Meyers Großes Taschenlexikon in 25 Bänden
Parlamentarismus
Parlamentarịsmusder, i. w. S. Bez. für alle Reg.formen, in denen das Parlament als gewählte Repräsentation des Volkes (oder der Nation) die Gesetzgebungs- und Budgethoheit besitzt und zur Kontrolle der Reg. das Interpellations- und Enqueterecht (Anfrage, Untersuchungsausschuss) wahrnimmt. In dieser Sicht umfasst der Begriff P. auch das Präsidialsystem. I. e. S. bezeichnet P. das parlamentar. Regierungssystem, in dem das Parlament des Weiteren die Zuständigkeit besitzt, den Reg.chef zu wählen und dessen Kabinett zu bestätigen. Im Ggs. zum Präsidialsystem ist die Reg. vom Vertrauen des Parlaments abhängig. Spricht das Parlament der Reg. das Misstrauen aus (Misstrauensvotum), muss sie zurücktreten, bei einem konstruktiven Misstrauensvotum jedoch nur dann, wenn das Parlament zugleich einen neuen Reg.chef wählt. Die Reg. kann eine Gesetzesvorlage mit der Vertrauensfrage verbinden. Erhält sie bei der Verabschiedung dieses Gesetzes keine Mehrheit, muss sie zurücktreten oder durch Vorschlag an das Staatsoberhaupt Neuwahlen veranlassen.

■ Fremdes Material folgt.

(** ** Configurations, messages and actions *)

(** The dictionary union as the specification words it: the value of a
    key is the one given by the last child, in the order of the list,
    whose configuration has the key. *)
Definition last_binding (k : string) (configs : list (option (gmap string Value)))
    : option Value :=
  foldr (λ config later,
           match later with
           | Some v => Some v
           | None => default ∅ config !! k
           end) None configs.

(** The configurations of the worked example: [{"a": 1}], then
    [{"a": 2, "b": 3}]. *)
Definition example_configs : list (option (gmap string Value)) :=
  [Some {[ "a" := VInt 1 ]}; Some {[ "a" := VInt 2; "b" := VInt 3 ]}].

(** The messages of a story graph, step by step. *)
Definition step_messages (story_step : StoryStep) : list Message :=
  omap _message_from_conversation_event (events story_step).

(** The story of the worked example: one step, a user utterance
    followed by an end-to-end bot utterance. *)
Definition example_story_graph : StoryGraph :=
  mkStoryGraph
    [mkStoryStep [UserUttered "book a table" "reserve";
                  ActionExecuted "utter_confirm" (Some "Sure, done!")]].

(** The end-to-end text of an executed action when it has one, the
    empty text otherwise. *)
Definition available_text (e2e_text : option string) : string :=
  match e2e_text with
  | Some s => s
  | None => EmptyString
  end.

(** The action [name] is scripted with a non-empty end-to-end text in
    some step of the story graph. *)
Definition e2e_action_in (stories : StoryGraph) (name : string) : Prop :=
  ∃ (story_step : StoryStep) (e2e_text : string),
    story_step ∈ story_steps stories ∧
    ActionExecuted name (Some e2e_text) ∈ events story_step ∧
    e2e_text ≠ EmptyString.

(** ** Worked examples

    Source adapters over a store that counts the story fetches; an
    exception is the text of its message. *)

Definition greet_message : Message :=
  mkMessage "hello" {[ MESSAGE_INTENT_NAME := "greet" ]}.

(** An adapter with fixed data. Its stories are those of [stories]
    when end-to-end annotations are requested or [always] is set, and
    none otherwise; every fetch of the stories is counted. *)
Definition fixed_importer (domain : Domain) (stories : StoryGraph) (always : bool)
    (config : option (gmap string Value)) (nlu : TrainingData)
    : Importer.t string nat :=
  Importer.mk
    (ret domain)
    (λ args fetches,
       (Ok (if use_e2e args || always then stories else StoryGraphOps.empty),
        Datatypes.S fetches))
    (ret config)
    (λ _, ret nlu).

(** An adapter whose every operation raises [message]. *)
Definition failing_importer (message : string) : Importer.t string nat :=
  Importer.mk
    (λ s, (Raise message, s))
    (λ _ s, (Raise message, s))
    (λ s, (Raise message, s))
    (λ _ s, (Raise message, s)).

Definition example_importer : Importer.t string nat :=
  fixed_importer DomainOps.empty example_story_graph true None
                 (mkTrainingData [greet_message]).

(** A story whose only bot turn names a canned response. *)
Definition greet_story_graph : StoryGraph :=
  mkStoryGraph [mkStoryStep [UserUttered "hi" "greet";
                             ActionExecuted "utter_greet" None]].

Definition greet_importer : Importer.t string nat :=
  fixed_importer DomainOps.empty greet_story_graph true None (mkTrainingData []).

(** The adapters of the configuration example. *)
Definition first_config_importer : Importer.t string nat :=
  fixed_importer DomainOps.empty StoryGraphOps.empty false
                 (Some {[ "a" := VInt 1 ]}) TrainingDataOps.empty.

Definition second_config_importer : Importer.t string nat :=
  fixed_importer DomainOps.empty StoryGraphOps.empty false
                 (Some {[ "a" := VInt 2; "b" := VInt 3 ]}) TrainingDataOps.empty.

(** The message derived from the bot turn of [greet_story_graph]. *)
Definition greet_action_message : Message :=
  mkMessage EmptyString {[ MESSAGE_ACTION_NAME := "utter_greet"; ACTION_TEXT := EmptyString ]}.

(** ** Groups of children *)

Section Groups.
Context {E S A : Type}.

(** The outcomes of the awaitables of several groups, run group after
    group. *)
Fixpoint run_groups (groups : list (list (M E S A))) (s : S)
    : list (list (result E A)) * S :=
  match groups with
  | [] => ([], s)
  | group :: rest =>
      let '(rs, s1) := run_all group s in
      let '(rss, s2) := run_groups rest s1 in
      (rs :: rss, s2)
  end.
End Groups.

(** An event that yields a message: a user utterance or an executed
    action. *)
Definition is_message_event (event : Event) : bool :=
  match event with
  | UserUttered _ _ | ActionExecuted _ _ => true
  | OtherEvent _ => false
  end.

Die im Zusammenhang mit der Entstehung des modernen Parteiwesens stehende Aufgliederung der Parlamente in Fraktionen stellt das Prinzip der Gewaltenteilung, bes. zw. Exekutive und Legislative, durch die enge Verschränkung von Parlamentsmehrheit und Reg. infrage, weil die Fraktion der Reg.partei nicht nur die Reg. stellt, sondern auch deren Politik parlamentarisch absichert. Da die Parlamentsminderheit nicht mit der Reg. verschränkt ist, kommt ihr als Opposition im parlamentar. Reg.system eine »systemtragende« Rolle zu; sie hat im Wesentlichen anstelle des Gesamtparlaments die Kontrolle der Reg. übernommen.
Literatur:
Kluxen, K.: Geschichte u. Problematik des P. Frankfurt am Main 21990.
Zeh, W.: P. Histor. Wurzeln - moderne Entfaltung. Heidelberg 51991.